┌────────

(* ===== verification/FloatInt.v ===== *)
(** * Conversion to integers

    float32_to_int32 and float64_to_int32, which the trunc.w and cvt.w handlers call
    with a zeroed float_status. *)
From S2P Require Import Prelude Softfloat FloatSpec FloatProps FloatAdd FloatDiv.

Definition clamp32 (m : Z) : Z := Z.max (- 2 ^ 31) (Z.min (2 ^ 31 - 1) m).

(** The integer nearest to the value, ties to even, saturated; NaNs give 2^31 - 1. *)
Definition int_result (f : fmt) (a z : Z) : Prop :=
  (nan f a -> z = 2 ^ 31 - 1) /\
  (infinite f a -> z = if sign_of f a =? 0 then 2 ^ 31 - 1 else - 2 ^ 31) /\
  (finite f a -> exists m,
     nearest_even (signed (sign_of f a) (fval f a)) (2 ^ (bias f + ffrac f - 1)) m /\ z = clamp32 m).

Lemma nearest_even_opp n d m : nearest_even n d m -> nearest_even (- n) d (- m).
Proof.
  unfold nearest_even. intros [H1 H2]. replace (2 * (- n - - m * d)) with (- (2 * (n - m * d))) by ring.
  by rewrite Z.abs_opp, Z.even_opp.
Qed.

Lemma s32_high m : 2 ^ 31 <= m < 2 ^ 32 -> s32 m = m - 2 ^ 32.
Proof.
  intros Hm. unfold sw. rewrite <- (Z.mod_unique (m + 2 ^ (32 - 1)) (2 ^ 32) 1 (m - 2 ^ 31)) by lia. lia.
Qed.

(** roundAndPackInt32: seven fraction bits are rounded away. *)
Lemma roundAndPackInt32_spec s absZ :
  s = 0 \/ s = 1 -> 0 <= absZ < 2 ^ 63 ->
  exists m, nearest_even absZ (2 ^ 7) m /\ 0 <= m /\ roundAndPackInt32 status_zero s absZ = clamp32 (signed s m).
Proof.
  intros Hs Ha. unfold roundAndPackInt32. rewrite roundIncrement_zero by lia. change (7 - 1) with 6.
  pose proof (round_shift_spec 64 7 absZ ltac:(lia) ltac:(lia) ltac:(lia)) as Hm. change (7 - 1) with 6 in Hm.
  set (m := round_shift _ _ _ _ _) in *. exists m. split; [done|].
  assert (0 <= m <= 2 ^ 56) as Hm2 by (apply (nearest_even_bounds absZ (2 ^ 7)); [lia|lia|done]).
  split; [lia|]. clearbody m. rewrite Z.shiftr_div_pow2 by lia. unfold signed, clamp32.
  destruct (Z.ltb_spec m (2 ^ 32)) as [H32|H32].
  2: { assert (1 <= m / 2 ^ 32) by (apply Z.div_le_lower_bound; lia).
       rewrite (proj2 (Z.eqb_neq _ _)) by lia. destruct Hs as [-> | ->]; cbn [negb orb Z.eqb]; lia. }
  rewrite Z.div_small by lia. cbn [Z.eqb negb orb].
  destruct (Z.ltb_spec m (2 ^ 31)) as [H31|H31].
  - rewrite (sw_small 32 m), (sw_small 32 (- m)) by lia.
    destruct Hs as [-> | ->]; cbn [negb Z.eqb].
    + rewrite (proj2 (Z.ltb_ge _ _)) by lia. rewrite andb_false_r. lia.
    + destruct (Z.eqb_spec (- m) 0), (Z.ltb_spec (- m) 0); cbn; lia.
  - rewrite (s32_high m) by lia. replace (- (m - 2 ^ 32)) with (2 ^ 32 - m) by lia.
    destruct Hs as [-> | ->]; cbn [negb Z.eqb].
    + rewrite (proj2 (Z.eqb_neq _ _)), (proj2 (Z.ltb_lt _ _)) by lia. cbn. lia.
    + destruct (decide (m = 2 ^ 31)) as [->|Hne]; [vm_compute; done|].
      rewrite (sw_small 32 (2 ^ 32 - m)), (proj2 (Z.eqb_neq _ _)), (proj2 (Z.ltb_ge _ _)) by lia. cbn. lia.
Qed.

(** The two conversions differ in where the point of the shifted significand is: [k]
    places to the right of seven fraction bits when the exponent field is 0. *)
Section ToInt.
Context (f : fmt) (Hf : fmt_ok f).
#[local] Abbreviation P := (2 ^ ffrac f).

Definition to_int (n k a : Z) : Z :=
  let aSign := if (extractExp f a =? fexpmax f) && negb (extractFrac f a =? 0) then 0 else extractSign f a in
  let aSig := if extractExp f a =? 0 then extractFrac f a else Z.lor (extractFrac f a) P in
  let sig := uw 64 (Z.shiftl aSig n) in
  roundAndPackInt32 status_zero aSign
    (if 0 <? k - extractExp f a then shiftRightJamming 64 sig (k - extractExp f a) else sig).

Lemma nearest_even_exists v d : 0 <= v -> 1 <= d -> exists m, nearest_even v (2 ^ d) m.
Proof using.
  intros Hv Hd. exists (round_shift status_zero (v + 2 * d + 1) d (2 ^ (d - 1)) v).
  apply round_shift_spec; [done|done|].
  pose proof (Z.pow_gt_lin_r 2 (v + d) ltac:(lia)). pose proof (pow2_pos (d - 1) ltac:(lia)).
  replace (v + 2 * d + 1) with ((v + d) + (d - 1) + 2) by lia.
  rewrite (Z.pow_add_r _ _ 2), (Z.pow_add_r _ (v + d)) by lia.
  set (N := 2 ^ (v + d)) in *. set (q := 2 ^ (d - 1)) in *. clearbody N q.
  assert (N * 1 <= N * q) by (apply Z.mul_le_mono_nonneg_l; lia).
  assert (1 * q <= N * q) by (apply Z.mul_le_mono_nonneg_r; lia). lia.
Qed.

Lemma nearest_even_signed s v d m :
  s = 0 \/ s = 1 -> nearest_even v d m -> nearest_even (signed s v) d (signed s m).
Proof using. intros [-> | ->] H; [done|]. by apply nearest_even_opp. Qed.

Lemma clamp_big s m : s = 0 \/ s = 1 -> 2 ^ 31 <= m -> clamp32 (signed s m) = if s =? 0 then 2 ^ 31 - 1 else - 2 ^ 31.
Proof using. intros [-> | ->] Hm; unfold clamp32, signed; cbn [Z.eqb]; lia. Qed.

(** The exponent places the point inside or to the left of the 64 bits. *)
Lemma to_int_small n k a m :
  in_u (fw f) a -> 0 <= n -> 39 <= ffrac f + n <= bias f + 8 -> k = bias f + ffrac f + n - 7 ->
  extractExp f a < k ->
  nearest_even (jam (sig_of f a * 2 ^ n) (k - extractExp f a)) (2 ^ 7) m ->
  nearest_even (fval f a) (2 ^ (bias f + ffrac f - 1)) m.
Proof using Hf.
  intros Ha Hn Hfn Ek Hlt Hm. pose proof (fo_frac f Hf) as Hfr.
  destruct (fields f Hf a Ha) as (HF & HE & _). destruct (sig_exp f Hf a Ha) as (Hsig & Hexp & Hval & Hnorm & Hsub).
  apply (nearest_even_sticky 7 _ (sig_of f a * 2 ^ n) (2 ^ (k - extractExp f a))) in Hm;
    [|lia|apply pow2_pos; lia|apply sticky_jam_exact; lia].
  rewrite <- Z.pow_add_r in Hm by lia. pose proof (pow2_pos n Hn) as Hpn.
  destruct (decide (extractExp f a = 0)) as [E|E].
  - destruct (Hsub E) as [HM Ee]. rewrite Hval, Ee, Z.sub_diag, Z.pow_0_r, Z.mul_1_r.
    assert (m = 0) as ->.
    { apply (nearest_even_unique (sig_of f a * 2 ^ n) (2 ^ (k - extractExp f a + 7))); [apply pow2_pos; lia|done|].
      replace (k - extractExp f a + 7) with (bias f - 1 + 1 + ffrac f + n) by lia. rewrite !Z.pow_add_r by lia.
      pose proof (pow2_pos (bias f - 1) ltac:(lia)). pose proof (pow2_pos (ffrac f) ltac:(lia)).
      assert (2 * (sig_of f a * 2 ^ n) < 2 ^ (bias f - 1) * 2 ^ 1 * P * 2 ^ n); [|split; lia].
      apply Z.lt_le_trans with (2 * (P * 2 ^ n)); [clear - HM Hpn; nia|].
      assert (0 < P * 2 ^ n) by (apply Z.mul_pos_pos; lia). change (2 ^ 1) with 2. clear - H1 H. nia. }
    replace (bias f + ffrac f - 1) with (bias f - 2 + 1 + ffrac f) by lia. rewrite !Z.pow_add_r by lia.
    pose proof (pow2_pos (bias f - 2) ltac:(lia)). pose proof (pow2_pos (ffrac f) ltac:(lia)).
    assert (2 * sig_of f a < 2 ^ (bias f - 2) * 2 ^ 1 * P); [|split; lia].
    change (2 ^ 1) with 2. clear - HM H H0. nia.
  - destruct (Hnorm E) as [HM Ee]. rewrite Hval, Ee.
    apply (nearest_even_scale (2 ^ (extractExp f a - 1))) in Hm; [|apply pow2_pos; lia].
    apply (nearest_even_scale (2 ^ n)); [done|]. rewrite <- Z.pow_add_r in Hm |- * by lia.
    replace (extractExp f a - 1 + (k - extractExp f a + 7)) with (n + (bias f + ffrac f - 1)) in Hm by lia.
    replace (2 ^ n * (sig_of f a * 2 ^ (extractExp f a - 1))) with (2 ^ (extractExp f a - 1) * (sig_of f a * 2 ^ n)) by ring.
    done.
Qed.

Lemma to_int_spec n k a :
  in_u (fw f) a -> 0 <= n -> 39 <= ffrac f + n <= 61 -> ffrac f + n <= bias f + 8 ->
  k = bias f + ffrac f + n - 7 -> int_result f a (to_int n k a).
Proof using Hf.
  intros Ha Hn Hfn Hfb Ek. unfold to_int. cbv zeta.
  destruct (fields f Hf a Ha) as (HF & HE & Hs & Es & _). destruct (class_exp f Hf a Ha) as (Cf & Cn & Ci).
  destruct (sig_exp f Hf a Ha) as (Hsig & Hexp & Hval & Hnorm & Hsub).
  pose proof (bias_spec f Hf) as (Hb1 & Hb2 & _). pose proof (fo_frac f Hf) as Hfr.
  assert ((if extractExp f a =? 0 then extractFrac f a else Z.lor (extractFrac f a) P) = sig_of f a) as ->.
  { unfold sig_of. destruct (_ =? 0); [done|]. by apply lor_hidden. }
  assert (2 * P * 2 ^ n <= 2 ^ 62) as Hle.
  { rewrite <- Z.mul_assoc, <- Z.pow_add_r by lia. rewrite <- Z.pow_succ_r by lia. apply Z.pow_le_mono_r; lia. }
  rewrite Z.shiftl_mul_pow2 by lia. pose proof (pow2_pos n Hn) as Hpn. pose proof (powers f Hf) as (HP & _).
  assert (0 <= sig_of f a * 2 ^ n < 2 ^ 62) as HM by (clear - Hsig Hle Hpn; nia).
  rewrite uw_small by (unfold in_u; lia).
  destruct (Z.ltb_spec 0 (k - extractExp f a)) as [Hd|Hd].
  - rewrite shiftRightJamming_jam; [|by exists 6|unfold in_u; lia|lia].
    rewrite (proj2 (Z.eqb_neq _ _)) by lia. cbn [andb]. rewrite Es in *.
    destruct (roundAndPackInt32_spec (sign_of f a) (jam (sig_of f a * 2 ^ n) (k - extractExp f a))) as (m & Hm & Hm0 & ->);
      [done|apply jam_lt; [lia|lia|pose proof (pow2_pos (k - extractExp f a)); nia]|].
    split; [intros [? _]%Cn; lia|]. split; [intros [? _]%Ci; lia|]. intros _. exists (signed (sign_of f a) m).
    split; [|done]. apply nearest_even_signed; [done|]. apply (to_int_small n k); done || lia.
  - destruct (Hnorm ltac:(lia)) as [HM2 Ee].
    set (s := if (extractExp f a =? fexpmax f) && negb (extractFrac f a =? 0) then 0 else extractSign f a).
    assert (s = 0 \/ s = 1) as Hs' by (unfold s; destruct (_ && _); auto).
    destruct (roundAndPackInt32_spec s (sig_of f a * 2 ^ n)) as (m & Hm & Hm0 & ->); [done|lia|].
    assert (2 ^ 32 <= m) as Hbig.
    { apply (nearest_even_bounds (sig_of f a * 2 ^ n) (2 ^ 7) m _ (2 ^ 62)); [lia| |done].
      assert (2 ^ 39 <= sig_of f a * 2 ^ n); [|lia]. apply Z.le_trans with (P * 2 ^ n); [|clear - HM2 Hpn; nia].
      rewrite <- Z.pow_add_r by lia. apply Z.pow_le_mono_r; lia. }
    rewrite clamp_big by (done || lia). unfold s, int_result. rewrite <- Es. split; [|split].
    + intros [-> HF0]%Cn. rewrite Z.eqb_refl, (proj2 (Z.eqb_neq (extractFrac f a) 0)) by done. done.
    + intros [-> ->]%Ci. rewrite Z.eqb_refl. done.
    + intros Hfin%Cf. rewrite (proj2 (Z.eqb_neq (extractExp f a) _)) by done. cbn [andb].
      destruct (nearest_even_exists (fval f a) (bias f + ffrac f - 1)) as (m' & Hm'); [by apply fval_nonneg|lia|].
      exists (signed (extractSign f a) m'). split; [by apply nearest_even_signed|]. rewrite clamp_big; [done|done|].
      apply (nearest_even_bounds (fval f a) (2 ^ (bias f + ffrac f - 1)) m' _ (fval f a)); [apply pow2_pos; lia| |done].
      split; [|pose proof (fval_nonneg f Hf a Ha); pose proof (pow2_pos (bias f + ffrac f - 1)); nia].
      rewrite Hval, <- Z.pow_add_r by lia. apply Z.le_trans with (P * 2 ^ (exp_of f a - 1)).
      * rewrite <- Z.pow_add_r by lia. apply Z.pow_le_mono_r; lia.
      * apply Z.mul_le_mono_nonneg_r; [apply Z.pow_nonneg; lia|done].
Qed.
End ToInt.

(** C33: the conversions that trunc.w.s and trunc.w.d run do not truncate: for every
    encoding they return the integer nearest to the value, ties to even, saturated to
    the range of int32_t, and 2^31 - 1 for a NaN. *)
Theorem to_int32_nearest a :
  (in_u 32 a -> int_result F32 a (float32_to_int32 status_zero a)) /\
  (in_u 64 a -> int_result F64 a (float64_to_int32 status_zero a)).
Proof.
  split; intros Ha.
  - apply (to_int_spec F32 F32_ok 32 0xAF); [done|..]; by vm_compute.
  - replace (float64_to_int32 status_zero a) with (to_int F64 0 0x42C a).
    { apply (to_int_spec F64 F64_ok); [done|..]; by vm_compute. }
    unfold to_int, float64_to_int32. rewrite squash_zero, Z.shiftl_0_r, uw_small; [done|].
    destruct (fields F64 F64_ok a Ha) as (HF & _). cbn [ffrac F64] in *.
    destruct (_ =? 0); [unfold in_u; lia|]. 
    rewrite (lor_hidden F64 F64_ok : forall x, 0 <= x < 2 ^ 52 -> Z.lor x (2 ^ 52) = 2 ^ 52 + x) by done.
    unfold in_u. lia.
Qed.

(** 1.5 becomes 2, not 1. *)
Lemma to_int32_nearest_witness :
  int_result F32 0x3FC00000 (float32_to_int32 status_zero 0x3FC00000) /\
  float32_to_int32 status_zero 0x3FC00000 = 2.
Proof. split; [apply (to_int32_nearest 0x3FC00000); unfold in_u; lia|reflexivity]. Defined.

└────────

Action item:
Find each line in the listing above that contains "using", and copy that line.

The completed task:
Proof using.
Proof using. intros [-> | ->] H; [done|]. by apply nearest_even_opp. Qed.
Proof using. intros [-> | ->] Hm; unfold clamp32, signed; cbn [Z.eqb]; lia. Qed.
Proof using Hf.
Proof using Hf.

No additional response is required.